Após uma interrupção superior a dois meses e em novo formato anunciado em agosto, foram retomadas esta semana as apelidadas “reuniões do Infarmed”, que se destinam a avaliar a evolução epidemiológica da Covid-19, com a presença de decisores políticos, parceiros socias, técnicos especialistas e investigadores das mais diversas entidades.
A primeira do novo formato foi realizada a Norte numa instituição de reconhecida excelência no ensino superior – a Faculdade de Medicina da Universidade do Porto – num invulgar exemplo da desejável transparência que o Estado e as suas instituições, pagas por todos os portugueses, devem elas próprias promover (por missão e cumprimento da lei e não por exigências exteriores), com a transmissão pública das apresentações técnicas realizadas.

Após o anúncio anterior de que o país entrará em novo Estado de Contingência a partir de 15 de setembro, foi com renovada expectativa, não só pela nova configuração e transmissão pública mas também pelas dificuldades que se adivinham, que os portugueses aguardaram o que os jornalistas e os líderes políticos teriam a dizer ao país. Supostamente, este encontro seria decisivo para o rumo futuro, necessariamente de curto prazo e de monitorização e reavaliação permanentes da situação.

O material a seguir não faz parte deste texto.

(** A rewind to a source keeps exactly the links up to it.  An error leaves the
    links; it says that the source is in the future only when all links are
    before it, and comes from the store when a link has the source. *)
Lemma RewindToScope_exact db ls scope : holds db ls -> reads_ok db ls ->
  (forall i e, (st_Truncate db i).2 = Err e -> errors_Is e ErrFuture = false) ->
  match RewindToScope db scope with
  | (db', Ok _) => holds db' (kept_up_to (bid_Number scope) ls) /\ exists l, l ∈ ls /\ src_id l = scope
  | (db', Err e) => holds db' ls /\ (errors_Is e ErrFuture = true -> forall l, l ∈ ls -> src l < bid_Number scope) /\
      ((exists l, l ∈ ls /\ src_id l = scope) -> exists i e', (st_Truncate db i).2 = Err e')
  | (_, Panic) => False
  end.
Proof.
  intros Hh Hreads Hio. pose proof (RewindToScope_Ok db ls scope Hh) as Hr. destruct (RewindToScope db scope) as [db' [u|e|]] eqn:Hrw; [| |done].
  - destruct Hr as (k & l & Hh' & Hl & Hid & Haft). rewrite last_lookup in Hl. apply lookup_take_Some in Hl as [Hl Hk].
    split; [|exists l; split; [by eapply list_elem_of_lookup_2|done]]. 
    assert (take k ls = kept_up_to (bid_Number scope) ls) as <-; [|done]. apply kept_up_to_take; [|done].
    intros j a Hj Ha. rewrite length_take in Hl, Hk. apply lookup_lt_Some in Ha as Hal.
    assert (j <= pred (k `min` length ls))%nat as Hjk by lia.
    pose proof (links_ordered source_le ls j _ a l step_source_le (proj2 Hh) Hjk Ha Hl) as Hle. rewrite <-Hid. exact Hle.
  - split; [done|]. unfold RewindToScope in Hrw.
    assert (forall l, l ∈ ls -> src_id l = scope -> exists i l', sourceNumToLastDerived db (bid_Number scope) = Ok (i, l') /\ src_id l' = scope) as Hfound.
    { intros l Hl Hid. apply list_elem_of_lookup_1 in Hl as [j Hj]. destruct (sources_complete db ls (proj1 Hh) (proj2 Hh) j l Hreads Hj) as [[[i l'] Hs] _].
      assert (src l = bid_Number scope) as Hn by (by rewrite <-Hid). rewrite Hn in Hs. exists i, l'. split; [done|].
      destruct (source_last_sound db ls (proj1 Hh) (proj2 Hh) _ _ _ Hs) as (Hi & Hsrc & _). rewrite <-Hid.
      eapply same_source_hash; [apply Hh|exact Hi|exact Hj|lia]. }
    destruct (sourceNumToLastDerived db (bid_Number scope)) as [[i l]|e'|] eqn:Hs; cbn [map_err rbind] in Hrw; [| |done].
    + unfold id_eqb in Hrw. case_bool_decide as Hid; cbn [negb] in Hrw.
      2: { injection Hrw as <- <-. split; [done|]. intros (l' & Hl' & Hid'). destruct (Hfound l' Hl' Hid') as (i' & l'' & Heq & Hid'').
           injection Heq as <- <-. done. }
      destruct (source_last_sound db ls (proj1 Hh) (proj2 Hh) _ _ _ Hs) as (Hi & _ & _).
      destruct (lookup_complete db ls (proj1 Hh) (proj2 Hh) _ l Hreads Hi) as [[j l'] Hlk].
      unfold rewindLocked, rewind_target in Hrw. cbn [sp_Source sp_Derived] in Hrw. rewrite Hlk in Hrw. cbn [rbind] in Hrw.
      destruct (lookup_sound db ls (proj1 Hh) (proj2 Hh) _ _ _ _ Hlk) as (Hj & _ & _ & Huniq).
      pose proof (Huniq _ _ Hi eq_refl eq_refl) as Hij. rewrite <-Hij, Hi in Hj. injection Hj as <-. rewrite !Z.eqb_refl in Hrw. cbn [negb] in Hrw.
      specialize (Hio j). destruct (st_Truncate db j) as [db2 [u2|e2|]] eqn:Htr; simpl in Hrw; [done| |done]. injection Hrw as <- <-.
      split; [|intros _; exists j, e2; by rewrite Htr]. simpl. rewrite (Hio e2 eq_refl). done.
    + injection Hrw as <- <-. split; [simpl; intros He; by eapply source_last_future|].
      intros (l & Hl & Hid). destruct (Hfound l Hl Hid) as (? & ? & ? & _). done.
Qed.
End links.

(** ** Queries that do not panic *)

Section queries.
Context {Sl Sd : Type} {ESl : EntryStore Sl} {ESd : EntryStore Sd}.
Context {LSl : EntryStoreLaws Sl logs_EntrySize} {LSd : EntryStoreLaws Sd EntrySize}.
Context {MO : MapOrder} {KC : Keccak} {DS : DependencySet}.
Hypothesis Hreliable : forall (s : Sl) i e, st_ok s -> st_view s !! i = Some e -> st_Read s (Z.of_nat i) = Ok e.

Abbreviation CDB := (ChainsDB Sl Sd).

Lemma iter_empty (db : LogsDB Sl) n : st_ok (ld_store db) -> st_view (ld_store db) = [] -> exists e, iter_at db n 0 = Err e.
Proof.
  intros Hok Hv. unfold iter_at, newIteratorAt, db_searchCheckpoint.
  destruct (nextEntryIndex (lastEntryContext db) =? 0); [by eexists|].
  pose proof (st_Last_spec _ Hok) as Hl. rewrite Hv in Hl. simpl in Hl. rewrite Hl.
  change (Z.quot (-1) searchCheckpointFrequency + 1) with 1. cbn [Z.to_nat Pos.to_nat]. simpl searchCheckpoint_loop.
  cbn [rbind]. unfold readSearchCheckpoint. rewrite (st_Read_end _ (0 * searchCheckpointFrequency)); [by eexists|done|]. by rewrite Hv.
Qed.

Lemma FindSealedBlock_no_panic (db : LogsDB Sl) a n : logs_inv db a -> FindSealedBlock db n <> Panic.
Proof.
  intros [Hok Ha].
  assert (st_view (ld_store db) = [] -> FindSealedBlock db n <> Panic) as Hempty.
  { intros Hv. unfold FindSealedBlock. destruct (iter_empty db n Hok Hv) as [e Hie]. rewrite Hie. by destruct (errors_Is e ErrFuture). }
  assert (forall es p1 evs, st_view (ld_store db) = encode <$> es -> holds_history es p1 evs ->
    nextEntryIndex (lastEntryContext db) <> 0 -> FindSealedBlock db n <> Panic) as Hfull.
  { intros es p1 evs Hv Hh Hidx. destruct (FindSealedBlock_cases db es (reads_view Hreliable _ es Hok Hv) p1 evs Hh Hidx n) as
      [(dn & evs' & _ & _ & _ & ->)|[[_ [e ->]]|[_ (e & e' & ->)]]]; done. }
  destruct a as [|p1 [s|] evs|p1 [s|]]; simpl in *.
  - apply Hempty, Ha.
  - destruct Ha as (es & pend & c & Hv & [Hh _] & Hc & Hh' & _). eapply Hfull; [done..|]. rewrite Hc. simpl. pose proof (hist_len _ _ _ Hh'). lia.
  - destruct Ha as (es & pend & c & Hv & -> & _). by apply Hempty.
  - destruct Ha as (es & Hv & [Hh _] & Hst). eapply Hfull; [done..|]. by apply stuck_index.
  - destruct Ha as (es & Hv & -> & _). by apply Hempty.
Qed.

Lemma cdb_FindSealedBlock_no_panic (db : CDB) v c n : chains_inv db v -> cdb_FindSealedBlock db c n <> Panic.
Proof.
  intros Hi. unfold cdb_FindSealedBlock, chain_get. destruct (logDBs db !! c) as [d|] eqn:Hc; [|done].
  destruct (inv_logDB db v c d Hi Hc) as (a & _ & Ha). cbn [rbind]. by eapply FindSealedBlock_no_panic.
Qed.

Lemma mono_derived_first_any ls d : plain ls -> monotone false (cmp_derived_first RevisionAny d) ls.
Proof.
  intros [_ Hp] i j a b Hij Ha Hb. unfold cmp_derived_first. simpl. rewrite !cmp_Compare_nonneg.
  pose proof (adjacent_lookup derived_le ls i j a b Hp Ha Hb Hij) as H. unfold derived_le in H. lia.
Qed.

Lemma CrossDerivedToSourceRef_no_panic (db : CDB) v c id : chains_inv db v -> cdb_CrossDerivedToSourceRef db c id <> Panic.
Proof.
  intros Hi. unfold cdb_CrossDerivedToSourceRef, chain_get. destruct (crossDBs db !! c) as [x|] eqn:Hc; [|done].
  destruct (inv_cross db v c x Hi Hc) as (xs & _ & Hh & Hpl). cbn [rbind]. apply rbind_run_no_panic.
  { apply rbind_run_no_panic; [apply (find_no_panic x xs); [apply Hh|by apply mono_derived_first_any]|].
    intros [i l] _. by case_match. }
  intros s Hs. pose proof (previousSource_no_panic x xs (BlockSeal_ID s) Hh) as Hnp.
  destruct (previousSource x (BlockSeal_ID s)) as [p|e|] eqn:Hp; [|by case_match|done].
  destruct (previousSource_Ok x xs _ p Hh Hp) as (i & l & Hl & Hid & _ & Hcase). unfold MustWithParent, WithParent.
  destruct Hcase as [(_ & Hz & _)|(j & l' & _ & Hj & Hpl' & Hn)].
  - simpl in Hz. rewrite Hz. cbn [Z.eqb negb]. by rewrite andb_false_r.
  - simpl in Hn |- *. assert (0 <= bs_Number s < two63) as Hr.
    { pose proof (proj1 (Forall_lookup_1 _ _ _ _ (lo_small _ (proj2 Hh)) Hl)) as Hsm. simpl in Hsm.
      apply (f_equal bid_Number) in Hid. simpl in Hid.
      pose proof (Forall_lookup_1 _ _ _ _ (rep_wf _ _ (proj1 Hh)) Hl) as [[Hnum _ _] _ _]. unfold is_u64, two63 in *. lia. }
    rewrite Hn. replace (bs_Number s - 1 + 1) with (bs_Number s) by lia. rewrite u64_small by (unfold is_u64, two63, two64 in *; lia).
    by rewrite Z.eqb_refl.
Qed.

Lemma findRevision_spec (db : CDB) v c id : chains_inv db v ->
  findRevision db c id <> Panic /\ forall r, findRevision db c id = Ok r -> 0 <= r < two63.
Proof.
  intros Hi. unfold findRevision, chain_get. destruct (crossDBs db !! c) as [x|] eqn:Hx; [|done].
  destruct (inv_cross db v c x Hi Hx) as (xs & _ & Hh & Hpl). cbn [rbind]. destruct (DerivedToRevision_spec x xs id Hh Hpl) as [Hnp Hr].
  destruct (DerivedToRevision x id) as [r|e|]; [by split; [|intros ? [= <-]; apply Hr]| |done]. case_match.
  2: { split; [done|]. intros r [= <-]. unfold two63. lia. }
  destruct (localDBs db !! c) as [d|] eqn:Hd; [|done]. destruct (inv_local db v c d Hi Hd) as (ls & _ & Hhd). cbn [rbind]. unfold LastRevision.
  destruct (latest_link_rep d ls (proj1 Hhd)) as [(l & -> & Hl)|[e' ->]]; [|done]. split; [done|]. intros r [= <-].
  destruct (holds_last d ls l Hhd Hl) as (Hwf & _). apply Hwf.
Qed.

Lemma LocalDerivedToSource_no_panic (db : CDB) v c id : chains_inv db v -> cdb_LocalDerivedToSource db c id <> Panic.
Proof.
  intros Hi. unfold cdb_LocalDerivedToSource, chain_get. destruct (localDBs db !! c) as [d|] eqn:Hd; [|done].
  destruct (inv_local db v c d Hi Hd) as (ls & _ & Hh). cbn [rbind]. destruct (findRevision_spec db v c id Hi) as [Hnp Hr].
  apply rbind_run_no_panic; [done|]. intros r Hrr. apply rbind_run_no_panic.
  - apply (find_no_panic d ls); [apply Hh|]. apply mono_derived_first; [apply Hh|apply Hh|by apply Hr].
  - intros [i l] _. by case_match.
Qed.
End queries.

(** ** Rewinding on an L1 reorg *)

Section rewinding.
Context {Sl Sd : Type} {ESl : EntryStore Sl} {ESd : EntryStore Sd}.
Context {LSl : EntryStoreLaws Sl logs_EntrySize} {LSd : EntryStoreLaws Sd EntrySize}.
Context {MO : MapOrder} {KC : Keccak} {DS : DependencySet}.
Hypothesis Hreliable : forall (s : Sl) i e, st_ok s -> st_view s !! i = Some e -> st_Read s (Z.of_nat i) = Ok e.
Variable l1Node : Z -> result L1BlockRef.
Hypothesis Hl1 : forall n, l1Node n <> Panic.

Abbreviation CDB := (ChainsDB Sl Sd).

(** The L1 node has the block on its chain. *)
Definition canonical (id : BlockID) : Prop := exists r, l1_or_zero l1Node (bid_Number id) = Ok r /\ l1_Hash r = bid_Hash id.

Lemma l1_or_zero_no_panic n : l1_or_zero l1Node n <> Panic.
Proof. unfold l1_or_zero. specialize (Hl1 n). destruct (l1Node n); [done|by case_match|done]. Qed.

(** What the walk keeps: no link after the current block is canonical, and at
    its height only the block itself may be. *)
Definition walk_inv (ls : list LinkEntry) (cur : BlockID) : Prop :=
  0 <= bid_Number cur /\ forall l, l ∈ ls -> bid_Number cur <= src l -> canonical (src_id l) -> src_id l = cur.

(** The latest common ancestor, or the source of the finalized block. *)
Definition ancestor (ls : list LinkEntry) (fin anc : BlockID) : Prop :=
  (canonical anc \/ anc = fin) /\ forall l, l ∈ ls -> bid_Number anc < src l -> ~ canonical (src_id l).

Lemma source_range (d : Sd) ls l : holds d ls -> l ∈ ls -> 0 <= src l < two63.
Proof.
  intros Hh Hl. apply list_elem_of_lookup_1 in Hl as [i Hi]. pose proof (Forall_lookup_1 _ _ _ _ (lo_small _ (proj2 Hh)) Hi) as [Hs _].
  pose proof (Forall_lookup_1 _ _ _ _ (rep_wf _ _ (proj1 Hh)) Hi) as [[Hn _ _] _ _]. unfold is_u64, two63 in *. lia.
Qed.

Precisamente por este motivo, foram certamente surpreendentes para a generalidade dos portugueses algumas das preocupações que terão sido discutidas no período de debate, este já à porta fechada, referenciadas por jornalistas e vários atores políticos, por exemplo, as relacionadas com a evolução verificada nos lares residenciais e serviços de ação social de apoio aos mais idosos.

O Presidente da Assembleia da República terá sentido mesmo a necessidade de questionar a evolução do cenário verificado nos últimos meses, com crescente visibilidade de episódios de instituições por todo o país que afinal enfrentam dificuldades que em nada divergem das visíveis debilidades da resposta do Estado a que assistimos no segundo trimestre do ano, apesar dos insuperáveis esforços de profissionalismo, abnegação e sentido de missão de serviço público dos seus trabalhadores , a par dos profissionais da economia social privada.

Se, numa primeira fase do segundo trimestre do ano, estas dificuldades poderiam, aos olhos de muitos, parecer compreensíveis e aceitáveis pela impreparação para uma situação inédita, neste momento, que deveria ser de prontidão de resposta a alguns cenários já previsíveis, e de maior dificuldade, que se avizinham, até por se sobreporem a um timing habitual de pressão e risco, motivado pela gripe, sobre o Serviço Nacional de Saúde e instituições de apoio social, públicas e privadas, não podem agora deixar de merecer um escrutínio com outra exigência na eficácia de respostas.

Não deixa de ser igualmente surpreendente, algumas semanas após as declarações da Ministra da Segurança Social desvalorizando, em comparação com outros países, a quantidade conhecida de infeções e de mortes em lares, que esta sessão de trabalho tenha integrado, e bem, duas apresentações que abordaram problemáticas relacionadas com o início do ano letivo, mas não tenha incluído uma abordagem à problemática destes portugueses que não podem ser deixados para trás.

Cá fora, a vida continua e muitos de nós tiveram oportunidade de retomar a possível e nova “normalidade”, com novos desafios diários, alguns inclusive, fazendo as merecidas férias. Lá dentro, os mais afortunados em qualidade de vida, confinados e limitados nas suas vivências com família e amigos assistem aos mesmos telejornais que nós e leem a mesma imprensa.

É urgente uma nova eficácia na capacidade de o Estado dar resposta a esta realidade. São preocupantes as mais recentes evidências de que continuamos a não conhecer a realidade das instituições, públicas e privadas, legais e ilegais, que acolhem e melhor deveriam cuidar de todos nós, precisamente quando mais fragilizados estamos. São preocupantes as evidências de que continuamos a não responder à necessidade de empreender uma metodologia e organização integrada, em todo o território nacional, de dar respostas de apoio social e na área da saúde que colmatem eficazmente as gritantes discrepâncias que os portugueses bem conhecem, desde logo no acesso e na qualidade do apoio prestado aos mais frágeis.

Agora não há desculpa, temos seis meses de experiência. Temos de saber cuidar, (re)avaliar e agir. Ninguém pode ser deixado para trás. O vírus não distingue realidades socioeconómicas. O vírus não distingue um lar legal de um lar ilegal. O Estado sim. E sabe bem porquê.